Nata all’interno dei primi collettivi femministi italiani tra la fine degli anni Sessanta e l’inizio dei Settanta (del secolo scorso...), l’autocoscienza femminista è una pratica politica che, secondo definizione da manuale, consiste nel mettere in discussione se stesse e il contesto socio-culturale in cui si vive attraverso la relazione autentica e dialogica con altre donne: è «un processo collettivo e individuale, che parte da ognuna, si esplica nel collettivo con il sostegno di tutte e torna all’“individua”».
Reperto archeologico dell’età dei gonnelloni a fiori e degli zoccoli olandesi, l’autocoscienza femminista, sbocciata nel quadro generale dei movimenti antiautoritari, rifiorisce oggi, annaffiata da uno dei migliori fertilizzanti sociali disponibili sul mercato dei prodotti intellettuali di Difesa Democratica: l’antiberlusconismo metodologico.

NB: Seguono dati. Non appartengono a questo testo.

Lemma step_einv st st' : einv st → step st st' → einv st'.
Proof.
  intros He Hs. pose proof (step_dinv _ _ (e_dinv _ He) Hs) as Hd'. pose proof He as [Hd Hf Hdd].
  assert (∀ i g, i ≠ i0 → pc st = Passed ∨ <[i := g]> (gs st) !! i0 = Some Unborn ∨ <[i := g]> (gs st) !! i0 = Some Getting)
    as Hother by (intros i g Hne; by rewrite list_lookup_insert_ne).
  destruct Hs as [st' Ht|i st' Hg|i st' Hr|o c Ho Hv Hr|g i im c Hv Hr].
  - destruct Ht as [sg Hpc Hr|i todo c Hpc Hr|Hpc|i p q c Hpc Hi Hnew Hr|Hpc|nd Hpc|nd Hpc Hge|nd c Hpc Hlt Hr]; rewrite Hpc in Hdd;
      (split; [done|try done|]); simpl; try (destruct Hdd as [|]; [done|by right]).
    + right. destruct (decide (i = i0)) as [->|Hne].
      * right. apply list_lookup_insert_eq. by rewrite (d_len _ Hd).
      * destruct (Hother i Getting Hne) as [Hp|]; [congruence|done].
    + exfalso. pose proof (einv_received st nd He (or_intror Hpc)). lia.
  - split; [done|by destruct Hg|]. destruct Hg as [v Hl Ha|v Hl]; simpl.
    + destruct (decide (i = i0)) as [->|Hne]; [|by apply Hother].
      destruct (decide (pc st = Passed)) as [|Hp]; [by left|]. by destruct (Hdead (cfg st) v (einv_getting st He Hp Hl)).
    + destruct (decide (i = i0)) as [->|Hne]; [|by apply Hother].
      destruct Hdd as [?|[Hl'|Hl']]; [by left|congruence..].
  - destruct Hr as [nd Hpc Hl|nd Hpc Hl].
    + split; [done|done|]. simpl. right. destruct Hdd as [Hp|Hdd]; [congruence|].
      rewrite list_lookup_insert_ne; [done|]. intros ->. naive_solver.
    + exfalso. destruct (d_sound _ Hd _ _ Hl) as (c & v & Ha & Hb). rewrite (Hright _ _ _ Ha) in Hb.
      symmetry in Hb. by apply bool_decide_eq_false in Hb.
  - by split.
  - by split.
Qed.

Ieri, il Corriere della Sera, quotidiano notoriamente all’avanguardia nel campo delle quote rosa dirigenziali - come dimostra l’altissimo numero di «individue » sedute nella storia passata e recente dell’azienda sulla poltrona di direttore, condirettore e vicedirettore - ha pubblicato in uno schiacciatissimo fogliettone di pagina 9 , con una discrezione grafica che combacia con l’assoluta indifferenza della direzione, una vibrata lettera di protesta di un gruppo di giornalisti interni contro un articolo di Piero Ostellino uscito due giorni prima, per dire i tempi di gestazione dell’indignazione.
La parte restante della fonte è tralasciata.